[Opening Provided records section]
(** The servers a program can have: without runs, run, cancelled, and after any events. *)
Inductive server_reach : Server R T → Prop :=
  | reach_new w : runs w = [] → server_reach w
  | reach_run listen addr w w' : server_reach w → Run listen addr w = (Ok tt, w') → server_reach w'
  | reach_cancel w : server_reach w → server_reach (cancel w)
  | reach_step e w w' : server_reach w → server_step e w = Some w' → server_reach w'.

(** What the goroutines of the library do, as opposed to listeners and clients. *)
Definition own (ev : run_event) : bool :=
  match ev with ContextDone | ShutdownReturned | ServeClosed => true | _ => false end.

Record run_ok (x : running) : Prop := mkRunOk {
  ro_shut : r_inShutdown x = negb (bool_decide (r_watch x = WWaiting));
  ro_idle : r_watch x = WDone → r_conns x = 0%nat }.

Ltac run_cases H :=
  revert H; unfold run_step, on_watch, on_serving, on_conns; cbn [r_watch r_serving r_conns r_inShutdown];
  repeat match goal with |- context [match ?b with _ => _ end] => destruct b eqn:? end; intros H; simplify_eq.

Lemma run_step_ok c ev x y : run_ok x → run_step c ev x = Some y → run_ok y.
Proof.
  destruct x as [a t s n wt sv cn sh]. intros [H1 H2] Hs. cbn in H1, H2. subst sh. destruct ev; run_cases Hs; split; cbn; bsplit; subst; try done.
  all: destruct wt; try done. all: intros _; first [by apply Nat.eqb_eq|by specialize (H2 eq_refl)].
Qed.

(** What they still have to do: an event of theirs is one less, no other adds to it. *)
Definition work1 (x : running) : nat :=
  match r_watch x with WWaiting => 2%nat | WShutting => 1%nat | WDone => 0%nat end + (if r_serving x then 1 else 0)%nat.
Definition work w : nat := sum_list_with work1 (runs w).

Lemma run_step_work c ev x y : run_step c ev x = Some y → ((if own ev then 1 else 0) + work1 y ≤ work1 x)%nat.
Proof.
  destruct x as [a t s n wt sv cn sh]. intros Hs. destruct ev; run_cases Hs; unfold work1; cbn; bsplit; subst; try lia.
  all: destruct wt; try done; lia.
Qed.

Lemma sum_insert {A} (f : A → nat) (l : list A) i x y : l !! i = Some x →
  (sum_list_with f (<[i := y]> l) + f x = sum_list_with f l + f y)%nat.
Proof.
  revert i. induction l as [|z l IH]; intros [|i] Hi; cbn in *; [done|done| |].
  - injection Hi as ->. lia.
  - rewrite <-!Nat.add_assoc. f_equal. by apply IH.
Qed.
[Closing Provided records section]
[Opening Provided records section]
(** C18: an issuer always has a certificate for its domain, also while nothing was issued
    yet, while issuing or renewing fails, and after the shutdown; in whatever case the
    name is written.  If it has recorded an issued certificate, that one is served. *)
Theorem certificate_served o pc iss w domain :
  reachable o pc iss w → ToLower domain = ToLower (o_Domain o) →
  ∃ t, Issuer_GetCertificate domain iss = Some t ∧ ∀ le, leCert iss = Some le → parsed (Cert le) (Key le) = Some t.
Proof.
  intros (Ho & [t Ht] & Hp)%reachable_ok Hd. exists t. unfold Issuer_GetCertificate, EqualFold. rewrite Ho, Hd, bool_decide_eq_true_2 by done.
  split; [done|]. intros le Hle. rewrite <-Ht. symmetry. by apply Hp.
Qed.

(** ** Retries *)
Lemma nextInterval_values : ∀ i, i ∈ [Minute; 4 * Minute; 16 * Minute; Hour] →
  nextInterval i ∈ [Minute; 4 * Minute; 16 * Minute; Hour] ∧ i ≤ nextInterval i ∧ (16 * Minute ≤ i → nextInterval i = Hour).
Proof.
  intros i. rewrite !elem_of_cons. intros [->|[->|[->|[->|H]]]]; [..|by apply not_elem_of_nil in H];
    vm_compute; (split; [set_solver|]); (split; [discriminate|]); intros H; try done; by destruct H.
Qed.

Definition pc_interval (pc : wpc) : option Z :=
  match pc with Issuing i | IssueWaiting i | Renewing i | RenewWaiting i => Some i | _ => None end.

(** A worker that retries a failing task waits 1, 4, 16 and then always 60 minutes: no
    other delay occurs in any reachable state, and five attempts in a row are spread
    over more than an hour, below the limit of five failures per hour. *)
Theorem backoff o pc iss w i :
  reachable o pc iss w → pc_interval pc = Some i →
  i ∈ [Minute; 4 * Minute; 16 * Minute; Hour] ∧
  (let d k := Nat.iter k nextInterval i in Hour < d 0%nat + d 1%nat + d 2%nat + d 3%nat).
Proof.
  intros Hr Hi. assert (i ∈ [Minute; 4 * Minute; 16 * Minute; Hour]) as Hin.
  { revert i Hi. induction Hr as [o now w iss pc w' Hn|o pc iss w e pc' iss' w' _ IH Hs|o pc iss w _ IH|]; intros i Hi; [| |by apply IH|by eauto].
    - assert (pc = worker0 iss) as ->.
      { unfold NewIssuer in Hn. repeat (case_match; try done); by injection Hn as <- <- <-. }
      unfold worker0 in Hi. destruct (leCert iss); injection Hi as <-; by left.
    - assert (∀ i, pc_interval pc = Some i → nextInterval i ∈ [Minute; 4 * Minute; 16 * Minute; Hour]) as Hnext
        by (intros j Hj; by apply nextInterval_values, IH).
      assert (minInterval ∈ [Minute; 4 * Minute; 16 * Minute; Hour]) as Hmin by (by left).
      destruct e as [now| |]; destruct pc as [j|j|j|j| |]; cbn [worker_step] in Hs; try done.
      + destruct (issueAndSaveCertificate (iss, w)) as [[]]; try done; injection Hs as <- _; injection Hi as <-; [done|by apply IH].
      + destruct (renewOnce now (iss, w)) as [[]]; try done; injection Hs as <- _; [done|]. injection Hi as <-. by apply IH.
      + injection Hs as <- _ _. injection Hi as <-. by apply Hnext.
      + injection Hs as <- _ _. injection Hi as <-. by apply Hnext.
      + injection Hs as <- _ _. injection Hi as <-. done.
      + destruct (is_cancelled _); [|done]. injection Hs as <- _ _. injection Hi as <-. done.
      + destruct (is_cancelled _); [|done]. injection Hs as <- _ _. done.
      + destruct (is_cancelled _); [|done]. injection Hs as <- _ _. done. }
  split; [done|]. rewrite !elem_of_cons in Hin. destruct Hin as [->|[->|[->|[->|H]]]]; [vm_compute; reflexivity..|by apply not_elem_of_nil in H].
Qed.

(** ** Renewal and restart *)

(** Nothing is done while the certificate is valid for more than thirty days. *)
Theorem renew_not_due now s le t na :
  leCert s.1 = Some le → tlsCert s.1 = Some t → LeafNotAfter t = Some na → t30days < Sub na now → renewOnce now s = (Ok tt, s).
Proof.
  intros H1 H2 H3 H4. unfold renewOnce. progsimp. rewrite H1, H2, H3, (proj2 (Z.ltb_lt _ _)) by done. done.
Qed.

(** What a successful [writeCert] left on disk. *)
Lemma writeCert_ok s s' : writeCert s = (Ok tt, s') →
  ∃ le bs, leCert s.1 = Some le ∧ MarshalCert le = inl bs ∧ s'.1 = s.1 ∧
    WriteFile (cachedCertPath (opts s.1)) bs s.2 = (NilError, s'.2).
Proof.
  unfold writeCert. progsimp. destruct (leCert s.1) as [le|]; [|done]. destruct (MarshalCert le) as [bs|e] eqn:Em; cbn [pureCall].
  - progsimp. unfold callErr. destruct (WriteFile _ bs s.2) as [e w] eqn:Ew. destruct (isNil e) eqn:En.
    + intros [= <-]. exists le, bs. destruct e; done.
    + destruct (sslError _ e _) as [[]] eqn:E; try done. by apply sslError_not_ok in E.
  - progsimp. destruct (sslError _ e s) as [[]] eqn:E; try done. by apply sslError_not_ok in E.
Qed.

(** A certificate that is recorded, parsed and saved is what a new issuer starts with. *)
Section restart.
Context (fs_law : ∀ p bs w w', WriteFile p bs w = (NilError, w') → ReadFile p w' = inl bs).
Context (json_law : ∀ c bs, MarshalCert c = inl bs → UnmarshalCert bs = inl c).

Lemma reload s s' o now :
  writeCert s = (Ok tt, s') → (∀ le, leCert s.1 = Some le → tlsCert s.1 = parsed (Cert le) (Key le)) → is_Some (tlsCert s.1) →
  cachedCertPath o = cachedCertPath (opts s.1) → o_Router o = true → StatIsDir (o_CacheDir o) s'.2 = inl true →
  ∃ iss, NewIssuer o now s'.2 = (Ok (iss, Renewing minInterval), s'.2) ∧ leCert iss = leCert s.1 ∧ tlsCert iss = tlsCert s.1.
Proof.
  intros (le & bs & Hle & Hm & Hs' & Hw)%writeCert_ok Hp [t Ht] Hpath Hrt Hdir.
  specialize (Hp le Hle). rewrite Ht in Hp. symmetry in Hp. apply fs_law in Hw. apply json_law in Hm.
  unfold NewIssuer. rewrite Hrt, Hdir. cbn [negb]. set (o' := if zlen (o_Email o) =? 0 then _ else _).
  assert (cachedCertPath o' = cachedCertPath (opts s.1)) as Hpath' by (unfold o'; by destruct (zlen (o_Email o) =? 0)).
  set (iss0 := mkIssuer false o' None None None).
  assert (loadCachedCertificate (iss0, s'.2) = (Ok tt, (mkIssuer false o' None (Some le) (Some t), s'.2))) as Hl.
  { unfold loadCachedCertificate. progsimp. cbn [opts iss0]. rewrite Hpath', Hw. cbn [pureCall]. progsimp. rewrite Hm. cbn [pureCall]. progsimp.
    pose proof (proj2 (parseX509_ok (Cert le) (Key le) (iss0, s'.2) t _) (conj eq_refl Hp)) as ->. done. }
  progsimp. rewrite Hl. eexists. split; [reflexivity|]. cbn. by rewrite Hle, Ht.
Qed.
[Closing Provided records section]
[Opening Provided records section]
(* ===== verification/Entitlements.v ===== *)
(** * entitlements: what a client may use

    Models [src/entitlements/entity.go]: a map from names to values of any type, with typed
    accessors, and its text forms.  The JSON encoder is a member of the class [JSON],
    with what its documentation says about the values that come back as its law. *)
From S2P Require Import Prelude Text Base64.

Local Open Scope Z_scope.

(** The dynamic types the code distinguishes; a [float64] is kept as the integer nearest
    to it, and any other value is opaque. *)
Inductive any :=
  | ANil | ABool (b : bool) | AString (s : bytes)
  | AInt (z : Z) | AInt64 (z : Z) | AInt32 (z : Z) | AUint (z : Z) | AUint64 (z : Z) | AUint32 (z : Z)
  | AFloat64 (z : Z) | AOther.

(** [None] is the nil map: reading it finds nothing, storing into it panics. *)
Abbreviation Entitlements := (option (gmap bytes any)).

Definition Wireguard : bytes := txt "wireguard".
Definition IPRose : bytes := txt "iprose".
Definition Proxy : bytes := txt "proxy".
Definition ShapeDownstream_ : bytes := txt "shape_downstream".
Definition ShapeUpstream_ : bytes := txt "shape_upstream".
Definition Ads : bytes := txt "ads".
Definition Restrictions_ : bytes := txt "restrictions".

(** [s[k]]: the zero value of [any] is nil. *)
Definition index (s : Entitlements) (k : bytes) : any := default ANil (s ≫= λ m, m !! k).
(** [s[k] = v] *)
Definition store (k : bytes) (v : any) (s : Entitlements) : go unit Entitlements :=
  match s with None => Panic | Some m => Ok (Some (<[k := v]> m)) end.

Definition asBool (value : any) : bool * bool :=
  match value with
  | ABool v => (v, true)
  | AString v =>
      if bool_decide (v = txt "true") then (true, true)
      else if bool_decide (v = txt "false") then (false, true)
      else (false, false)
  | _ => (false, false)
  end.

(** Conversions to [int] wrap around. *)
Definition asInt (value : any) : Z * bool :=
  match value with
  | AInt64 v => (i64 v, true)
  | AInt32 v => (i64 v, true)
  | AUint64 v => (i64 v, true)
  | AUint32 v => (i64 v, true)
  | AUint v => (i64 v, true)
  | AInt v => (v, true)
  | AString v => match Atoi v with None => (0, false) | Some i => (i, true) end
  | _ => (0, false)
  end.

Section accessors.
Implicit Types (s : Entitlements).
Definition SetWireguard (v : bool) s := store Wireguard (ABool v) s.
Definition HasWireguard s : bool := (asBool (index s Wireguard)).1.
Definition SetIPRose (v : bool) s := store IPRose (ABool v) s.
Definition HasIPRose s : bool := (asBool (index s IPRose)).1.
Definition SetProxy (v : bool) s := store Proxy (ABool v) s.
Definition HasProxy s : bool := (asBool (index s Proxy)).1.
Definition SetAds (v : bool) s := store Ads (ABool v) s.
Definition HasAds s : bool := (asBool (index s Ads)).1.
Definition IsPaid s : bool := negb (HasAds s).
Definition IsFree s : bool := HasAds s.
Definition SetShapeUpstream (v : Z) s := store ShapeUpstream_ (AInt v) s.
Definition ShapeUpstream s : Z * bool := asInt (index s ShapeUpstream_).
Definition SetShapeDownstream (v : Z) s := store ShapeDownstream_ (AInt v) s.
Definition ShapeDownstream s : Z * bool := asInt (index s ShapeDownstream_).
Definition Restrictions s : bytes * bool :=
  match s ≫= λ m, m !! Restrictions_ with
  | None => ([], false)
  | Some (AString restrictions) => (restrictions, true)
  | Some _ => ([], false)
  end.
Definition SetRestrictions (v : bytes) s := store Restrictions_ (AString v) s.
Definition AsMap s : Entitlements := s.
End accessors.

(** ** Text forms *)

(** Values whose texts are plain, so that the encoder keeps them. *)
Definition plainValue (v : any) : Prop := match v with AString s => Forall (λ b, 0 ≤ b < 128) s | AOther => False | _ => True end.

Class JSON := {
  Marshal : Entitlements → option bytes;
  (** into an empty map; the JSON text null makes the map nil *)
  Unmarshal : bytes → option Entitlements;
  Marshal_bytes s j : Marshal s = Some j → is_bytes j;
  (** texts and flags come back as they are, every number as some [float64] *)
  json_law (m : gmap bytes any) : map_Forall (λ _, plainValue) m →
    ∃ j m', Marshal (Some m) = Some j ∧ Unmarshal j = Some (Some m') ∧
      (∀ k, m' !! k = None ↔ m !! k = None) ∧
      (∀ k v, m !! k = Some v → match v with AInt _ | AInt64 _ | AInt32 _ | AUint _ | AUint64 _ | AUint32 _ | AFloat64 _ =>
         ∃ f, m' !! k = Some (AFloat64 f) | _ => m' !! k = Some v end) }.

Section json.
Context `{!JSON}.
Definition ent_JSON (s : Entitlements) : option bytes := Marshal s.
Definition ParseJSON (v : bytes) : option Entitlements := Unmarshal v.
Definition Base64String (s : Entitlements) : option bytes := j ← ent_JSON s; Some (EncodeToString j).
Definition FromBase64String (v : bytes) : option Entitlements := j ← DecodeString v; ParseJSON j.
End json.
[Closing Provided records section]
--- Task description ---
From the line that has "match pc with" through the line that has "<-. by apply IH.", copy every line exactly as it appears above, and leave out all others.

--- Response area ---
  match pc with Issuing i | IssueWaiting i | Renewing i | RenewWaiting i => Some i | _ => None end.

(** A worker that retries a failing task waits 1, 4, 16 and then always 60 minutes: no
    other delay occurs in any reachable state, and five attempts in a row are spread
    over more than an hour, below the limit of five failures per hour. *)
Theorem backoff o pc iss w i :
  reachable o pc iss w → pc_interval pc = Some i →
  i ∈ [Minute; 4 * Minute; 16 * Minute; Hour] ∧
  (let d k := Nat.iter k nextInterval i in Hour < d 0%nat + d 1%nat + d 2%nat + d 3%nat).
Proof.
  intros Hr Hi. assert (i ∈ [Minute; 4 * Minute; 16 * Minute; Hour]) as Hin.
  { revert i Hi. induction Hr as [o now w iss pc w' Hn|o pc iss w e pc' iss' w' _ IH Hs|o pc iss w _ IH|]; intros i Hi; [| |by apply IH|by eauto].
    - assert (pc = worker0 iss) as ->.
      { unfold NewIssuer in Hn. repeat (case_match; try done); by injection Hn as <- <- <-. }
      unfold worker0 in Hi. destruct (leCert iss); injection Hi as <-; by left.
    - assert (∀ i, pc_interval pc = Some i → nextInterval i ∈ [Minute; 4 * Minute; 16 * Minute; Hour]) as Hnext
        by (intros j Hj; by apply nextInterval_values, IH).
      assert (minInterval ∈ [Minute; 4 * Minute; 16 * Minute; Hour]) as Hmin by (by left).
      destruct e as [now| |]; destruct pc as [j|j|j|j| |]; cbn [worker_step] in Hs; try done.
      + destruct (issueAndSaveCertificate (iss, w)) as [[]]; try done; injection Hs as <- _; injection Hi as <-; [done|by apply IH].
      + destruct (renewOnce now (iss, w)) as [[]]; try done; injection Hs as <- _; [done|]. injection Hi as <-. by apply IH.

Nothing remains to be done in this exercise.